Those who have worked on Machine Learning (ML) projects know that ML requires a large amount of data to train the resulting algorithms. Some would say you can never have too much data. There is usually a correlation between the amount of data and the sophistication of the resulting ML model. This data hunger is only going to get more intense as AI progresses towards new benefit pools while leveraging more sophisticated AI capabilities. Since there are other contributing trends bedsides the sophistication of AI, the question looms for organizations is, “do they have the right data to fuel successful AI efforts?” If they don’t have enough, should they inventory more in anticipation of the AI feast?

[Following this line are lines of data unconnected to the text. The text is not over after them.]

(** * otread: conversion of an OTB+ recording into a YAML header and a CSV table

    A shallow embedding of [src/otread/otread.py] and the properties of its
    pipeline: the pre-existing-output guard, the header loop over the
    [signal] nodes of [form_dock00.xml], the numeric coercion of the header
    lists, the decoding of the raw [int16] sample file, the per-channel
    calibration, the time column and the two output files.

    Python floats and NumPy [float64] are IEEE binary64 numbers: they are the
    primitive [float] of the kernel, so every numeric example below is
    computed with the arithmetic the program runs on. *)

From Stdlib Require Import ZArith PrimFloat FloatOps SpecFloat.
From Stdlib.Strings Require Import Byte Ascii.
From stdpp Require Import gmap strings list.

Local Open Scope string_scope.
Local Open Scope list_scope.
Local Open Scope Z_scope.

(** ** Exceptions and results *)

(** The exceptions [otread] can raise. Lines 34 and 101 both raise the plain
    [Exception] class, with different messages: they are told apart here as
    [AlreadyProcessed] (line 34) and [UnrecognizedUnit] (line 101). The other
    constructors are the built-in exception classes. *)
Inductive pyerr : Set :=
  | AlreadyProcessed
  | UnrecognizedUnit
  | UnboundLocalError
  | AttributeError
  | TypeError
  | ValueError
  | ZeroDivisionError
  | OverflowError
  | IndexError
  | FileNotFoundError
  | ReadError.

Inductive result (A : Type) : Type :=
  | Ok (a : A)
  | Err (e : pyerr).
Arguments Ok {A} a.
Arguments Err {A} e.

#[global] Instance result_ret : MRet result := fun A a => Ok a.
#[global] Instance result_bind : MBind result := fun A B f m =>
  match m with
  | Ok a => f a
  | Err e => Err e
  end.

Definition is_Err {A} (r : result A) : Prop := ∃ e, r = Err e.

(** [mapR f l] converts the elements of [l] from left to right and stops at
    the first one that raises. *)
Fixpoint mapR {A B} (f : A → result B) (l : list A) : result (list B) :=
  match l with
  | [] => Ok []
  | x :: l' => y ← f x; ys ← mapR f l'; Ok (y :: ys)
  end.

(** [l[n]] on a Python list or NumPy array, for [n >= 0]. *)
Definition getitem {A} (l : list A) (n : nat) : result A :=
  match l !! n with
  | Some x => Ok x
  | None => Err IndexError
  end.

(** ** Numbers *)

(** Conversion of an integer to the nearest binary64 number (ties to even),
    as Python and NumPy convert an [int] or [int64] operand of a float
    operation. *)
Definition float_of_Z (z : Z) : float :=
  SF2Prim (binary_normalize prec emax z 0 false).

Definition int64_min : Z := - 2 ^ 63.
Definition int64_max : Z := 2 ^ 63 - 1.

Definition in_int64 (z : Z) : Prop := int64_min <= z <= int64_max.

(** Two's complement wrap-around of NumPy's [int64] arithmetic. *)
Definition wrap64 (z : Z) : Z := (z + 2 ^ 63) mod 2 ^ 64 - 2 ^ 63.

(** [2 ** k] for [k : np.int64] (line 105): NumPy refuses a negative
    exponent with a ValueError, and the result is an [int64] that wraps
    around ([2 ** 63] is [-2 ** 63], [2 ** k] is [0] from [k = 64] on). *)
Definition pow2_int64 (k : Z) : result Z :=
  if decide (k < 0) then Err ValueError
  else if decide (64 <= k) then Ok 0
  else Ok (wrap64 (2 ^ k)).

(** ** Strings and paths *)

(** [s.replace(old, new)] for a non-empty [old]: every occurrence, from left
    to right, occurrences not overlapping. [skip] counts the characters of a
    replaced occurrence still to be dropped. *)
Fixpoint replace_from (old new : string) (skip : nat) (s : string) : string :=
  match s with
  | EmptyString => EmptyString
  | String c s' =>
      match skip with
      | S k => replace_from old new k s'
      | O =>
          if String.prefix old s
          then new +:+ replace_from old new (Nat.pred (String.length old)) s'
          else String c (replace_from old new O s')
      end
  end.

Figure 1: The AI / Data Continuum
It’s not likely that all that big data that organizations have been hoarding is the correct data, but understanding where AI is going will give an organization a “leg up” on culling and collecting more of the correct data as AI progresses during the next decades.

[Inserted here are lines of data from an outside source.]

(** ** LoadClient *)

(** [LoadClient] without the monad. *)
Lemma LoadClient_run k cfg w st :
  LoadClient k cfg w st =
  (let kubeconfig := ToString (lookupKey w (viper st) "kubeconfig") in
   let '(cfg', r, made) :=
     if (0 <? String.length kubeconfig)%nat then
       (set_Kubeconfig kubeconfig cfg,
        clientcmd_BuildConfigFromFlags k "" kubeconfig,
        [CallBuildConfigFromFlags "" kubeconfig])
     else (cfg, rest_InClusterConfig k, [CallInClusterConfig]) in
   match r with
   | inl err => (cfg', (None, Some err), made)
   | inr config =>
       match kubernetes_NewForConfig k config with
       | inl err => (cfg', (None, Some err), (made ++ [CallNewForConfig])%list)
       | inr clientset =>
           (cfg', (Some clientset, None), (made ++ [CallNewForConfig])%list)
       end
   end, st).
Proof.
  unfold LoadClient, GetString, find. unfold_M. cbv zeta.
  destruct (0 <? String.length _)%nat.
  - destruct (clientcmd_BuildConfigFromFlags k _ _) as [e|c]; [done|].
    by destruct (kubernetes_NewForConfig k c).
  - destruct (rest_InClusterConfig k) as [e|c]; [done|].
    by destruct (kubernetes_NewForConfig k c).
Qed.

Lemma length_pos_nonempty (s : string) :
  (0 <? String.length s)%nat = negb (String.eqb s "").
Proof. by destruct s. Qed.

The Progression of AI Changes the Data Game
While ML requires significant amounts of data to self-modify its behavior, the appetite of AI increases quickly as the sophistication of the AI capabilities increase. There is a big step from machine learning to Deep Learning (DL) in that DL requires much more data than ML. The reason being that DL is usually only able to identify concept differences with the layers of neural networks. DL determines the edges of concepts when exposed to millions of data points. DL allows machines to represent concepts via neural networks as the human brain does, thus allowing more complex problem-solving. AI can also work on fuzzier problems where the answers are more uncertain or ambiguous. These are typically judgment or recognition problems that can extend to the creation or other right-brained activities. This again requires more data, which in some cases may be emergent or real-time in nature.

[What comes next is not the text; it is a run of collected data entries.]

(** X14.  When the radio delivers the sync byte 0xD4 followed by a payload
    that passes both checks, [capture] returns true, prints one weather
    report and appends one entry to the history buffer: the decoded field
    map, with the pressure read from the sensor if it reports available and
    zero otherwise, stamped by the buffer with the local time. *)
Theorem capture_stores_decoded (env : Env) (w : World) (payload : list Z) :
  radio_receive env (tick w) = (RADIOLIB_ERR_NONE, 0xD4 :: payload) ->
  is_payload payload = true ->
  parity_holds payload = true ->
  checksum_holds payload = true ->
  let avail := pressure_available env (S (tick w)) in
  let measured :=
    field_map payload
      (if avail then pressure_hpa env (S (S (tick w))) else Float32.zero) in
  fst (capture env w) = true
  /\ buffer (snd (capture env w))
     = buffer w
       ++ [{| weatherData := measured;
              captured_at :=
                snd (local_time env
                       (if avail then 4 + tick w else 3 + tick w)%nat) |}]
  /\ trace (snd (capture env w))
     = trace w ++ [Serial (WeatherReport measured)].
Proof.
  intros Hrx Hp Hpar Hchk. cbv zeta.
  unfold capture, radio_receive_27. rewrite bind_run. cbn [query fst snd].
  rewrite Hrx. change (RADIOLIB_ERR_NONE =? RADIOLIB_ERR_NONE) with true.
  cbv iota. change (at_ (212 :: payload) 0 =? 212) with true. cbv iota.
  cbn [tl]. change (u8 (27 - 1)) with 26.
  rewrite decode_parity_passed by assumption. rewrite Hchk.
  unfold pressureSensorAvailable, readPressureSensorHpa, getLocalTime,
    appendWeatherDataEntry.
  rewrite !bind_run. cbn [query emit_all fst snd tick set_tick set_trace map].
  destruct (pressure_available env (S (tick w)));
    rewrite ?bind_run; cbn [query ret fst snd];
    rewrite ?bind_run; cbn [query emit modify ret fst snd];
    unfold getLocalTime; cbn [query modify fst snd]; world_simpl;
    rewrite app_nil_r; repeat split.
Qed.

Lemma capture_stores_decoded_witness :
  fst (capture scripted_radio_env
               (set_tick 3 (world_in CAPTURE_WEATHER_DATA 0 [])))
  = true.
Proof.
  apply (capture_stores_decoded scripted_radio_env
           (set_tick 3 (world_in CAPTURE_WEATHER_DATA 0 []))
           example_frame eq_refl eq_refl eq_refl eq_refl).
Defined.

(** ** No entry is lost *)

Lemma accepted_rows_app (a b : list (WeatherDataEntry * bool)) :
  accepted_rows (a ++ b) = accepted_rows a ++ accepted_rows b.
Proof. unfold accepted_rows. rewrite filter_app, map_app. reflexivity. Qed.

Lemma quiet_modify (f : World -> World) :
  (forall w, buffer (f w) = buffer w) ->
  (forall w, trace (f w) = trace w) ->
  quiet (modify f).
Proof.
  intros Hb Ht w. unfold modify. cbn [snd]. rewrite Hb, Ht.
  split; reflexivity.
Qed.

(** Like [quiet_step], also through the setters of the globals and the
    pattern-matching lets of [loop]. *)
Ltac quiet_loop_step :=
  repeat first
    [ solve [auto with quiet]
    | apply quiet_bind; [| intros ?]
    | apply quiet_emit; reflexivity
    | apply quiet_modify; intros ?; reflexivity
    | match goal with
      | |- quiet (if ?b then _ else _) => destruct b
      | |- quiet (match ?n with O => _ | S _ => _ end) => destruct n
      | |- quiet (let '(_, _) := ?p in _) => destruct p
      end ].

Lemma quiet_time_sync_wait (n : nat) : quiet (time_sync_wait n).
Proof. induction n as [| n IH]; simpl; quiet_loop_step. Qed.

Lemma quiet_ledger {A} (c : M A) (w : World) :
  quiet c -> ledger (snd (c w)) = ledger w.
Proof.
  intros Hc. destruct (Hc w) as [Hb Hu]. unfold ledger. rewrite Hb, Hu.
  reflexivity.
Qed.

Lemma drains_ledger {A} (bound : nat) (c : M A) (w : World) :
  drains bound c -> ledger (snd (c w)) = ledger w.
Proof.
  intros Hc. destruct (Hc w) as (k & ups & Hb & Hu & _ & Ha & _).
  unfold ledger. rewrite Hb, Hu, accepted_rows_app, Ha, <- app_assoc.
  rewrite firstn_skipn. reflexivity.
Qed.

(** One step leaves the ledger as it is or appends to it. *)
Lemma loop_ledger (env : Env) (w : World) :
  exists extra, ledger (snd (loop env w)) = ledger w ++ extra.
Proof.
  pose proof (quiet_time_sync_wait 10) as Hsync.
  unfold loop. rewrite bind_run.
  change (gets samplingState w) with (samplingState w, w). cbn [fst snd].
  destruct (samplingState w).
  - exists []. rewrite app_nil_r. apply quiet_ledger.
    unfold handleWifiConnection. quiet_loop_step.
  - exists []. rewrite app_nil_r. apply quiet_ledger.
    unfold handleWifiConnection, getTime. quiet_loop_step.
  - exists []. rewrite app_nil_r. apply quiet_ledger.
    unfold getLocalTime. quiet_loop_step.
  - rewrite bind_run.
    destruct (capture_appends env w) as (extra & Hb & _ & Hu).
    exists extra.
    rewrite (quiet_ledger _ (snd (capture env w)))
      by (destruct (fst (capture env w)); quiet_loop_step).
    unfold ledger. rewrite Hb, Hu, app_assoc. reflexivity.
  - exists []. rewrite app_nil_r. apply (drains_ledger 20).
    apply drains_after_quiet; [quiet_step | intros _].
    apply drains_then_quiet; [apply drains_send | intros _].
    quiet_step.
  - exists []. rewrite app_nil_r. apply quiet_ledger.
    unfold getLocalTime, disconnectWifi. quiet_loop_step.
Qed.

(** X15.  Nothing is lost or reordered: after any number of steps the
    ledger (the entries the sheet has accepted, in order, followed by the
    entries still buffered) is the ledger before, with the newly captured
    entries at its end.  So an entry leaves the buffer only by being
    accepted by the sheet. *)
Theorem ledger_only_grows (env : Env) (n : nat) (w : World) :
  (exists extra, ledger (run env n w) = ledger w ++ extra)
  /\ (forall e, In e (buffer w) ->
        In e (accepted_rows (uploads (trace (run env n w))))
        \/ In e (buffer (run env n w))).
Proof.
  assert (H : exists extra, ledger (run env n w) = ledger w ++ extra).
  { revert w. induction n as [| n IH]; intros w.
    - exists []. rewrite app_nil_r. reflexivity.
    - simpl run. destruct (loop_ledger env w) as (e1 & H1).
      destruct (IH (snd (loop env w))) as (e2 & H2).
      exists (e1 ++ e2). rewrite H2, H1, app_assoc. reflexivity. }
  split; [exact H |].
  intros e Hin. destruct H as (extra & H).
  apply in_app_or. fold (ledger (run env n w)). rewrite H.
  apply in_or_app. left. unfold ledger. apply in_or_app. right. exact Hin.
Qed.

Lemma ledger_only_grows_witness :
  exists extra,
    ledger (run (constant_env true true (0, []) (true, mk_tm 126 10 2 14 3 20) 0)
                3 (world_in SEND_WEATHER_DATA 0 two_entries))
    = ledger (world_in SEND_WEATHER_DATA 0 two_entries) ++ extra.
Proof.
  exact (proj1 (ledger_only_grows
                  (constant_env true true (0, [])
                                (true, mk_tm 126 10 2 14 3 20) 0)
                  3 (world_in SEND_WEATHER_DATA 0 two_entries))).
Defined.

(** ** Sending without WiFi *)

Lemma advance_nothing (w : World) : advance [] 0 w = w.
Proof. destruct w. unfold advance, set_trace, set_tick. world_simpl.
  rewrite app_nil_r. reflexivity. Qed.

Lemma advance_advance (tr1 tr2 : list Event) (k1 k2 : nat) (w : World) :
  advance tr2 k2 (advance tr1 k1 w) = advance (tr1 ++ tr2) (k1 + k2) w.
Proof.
  unfold advance, set_trace, set_tick. world_simpl.
  rewrite app_assoc, (Nat.add_comm k1 k2), Nat.add_assoc. reflexivity.
Qed.

Lemma emit_advance (e : Event) (w : World) :
  snd (emit e w) = advance [e] 0 w.
Proof. destruct w. reflexivity. Qed.

Lemma query_advance {A} (oracle : nat -> A) (w : World) :
  snd (query oracle w) = advance [] 1 w.
Proof.
  destruct w. unfold query, advance, set_trace, set_tick. world_simpl.
  rewrite app_nil_r. reflexivity.
Qed.

Lemma wifi_wait_inner_down (env : Env) (n : nat) :
  (forall k, wifi_up env k = false) ->
  forall w,
    snd (wifi_wait_inner env n w)
    = advance (List.concat (repeat [Delay 250; Serial (Text ".")] n)) n w.
Proof.
  intros Hdown. induction n as [| n IH]; intros w.
  - simpl. symmetry. apply advance_nothing.
  - simpl wifi_wait_inner. unfold handleWifiConnection.
    rewrite bind_run. cbn [query fst]. rewrite Hdown.
    rewrite !bind_run, IH. unfold print, delay.
    rewrite !emit_advance, query_advance, !advance_advance.
    reflexivity.
Qed.

#[local] Arguments wifi_wait_inner : simpl never.

Lemma wifi_wait_outer_down (env : Env) (n : nat) :
  (forall k, wifi_up env k = false) ->
  forall w,
    snd (wifi_wait_outer env n w)
    = advance
        (List.concat
           (repeat
              (Serial (Text "WiFi connection pending - wait...")
               :: List.concat (repeat [Delay 250; Serial (Text ".")] 20)
               ++ [Serial (Text "")])
              n))
        (21 * n) w.
Proof.
  intros Hdown. induction n as [| n IH]; intros w.
  - simpl. symmetry. apply advance_nothing.
  - simpl wifi_wait_outer. unfold handleWifiConnection.
    rewrite bind_run. cbn [query fst]. rewrite Hdown.
    rewrite !bind_run, IH, wifi_wait_inner_down by exact Hdown.
    unfold print. rewrite !emit_advance, query_advance, !advance_advance.
    f_equal; try lia.
    all: cbn [repeat List.concat]; rewrite <- ?app_assoc; reflexivity.
Qed.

The Shift from Data-Driven to Outcome Driven
As AI moves up in the sophistication of the problems its assists or solves, it will become data-driven and goal/outcome-driven. It means that the AI may request data on the fly that it needs to solve a particular problem or make a specific deduction, thus complicating data management. It may involve the interaction of inductive data-driven portions of a solution with the deductive needs for data based on a hypothesis to reach a target. This kind of dynamic interaction is needed for outcome-oriented problems. It is much different than just interrogating the data looking for interesting events and patterns. Decision driven approaches fit right in the middle of these two distinct approaches. Some decisions are operationally focused and improved through matching data with outcomes. More strategic decisions will pick up on both inductive and deductive approaches. This is just another demand channel to boost data usage.
The Shifting Problem Scopes Impact Data Needs
The scope of AI solutions are will typically start narrow and move to wider scope over time, thus requiring more data. Complex solutions typically target more than one answer and will require more data to support the tributary solution sets, contributing to a complex/hybrid result. As the scope of decisions, actions, and outcomes span more contexts inside and outside an organization, more data will need to be obtained to understand each context and their interactions. Each of these contexts could be changing and morphing at different rates, therefore, requiring more data yet.
It’s clear that more data will be the hallmark of AI-assisted solutions. The data appetite might come from more challenging problems, the better leverage of advanced AI/analytics or growing end to end value chains. One thing is for sure. Organizations had better get ready for the new world of “AI/Data Interaction”. It could change or extend data management policies, methods, techniques or technologies. Refer to Figure 1 to see the interaction possibilities.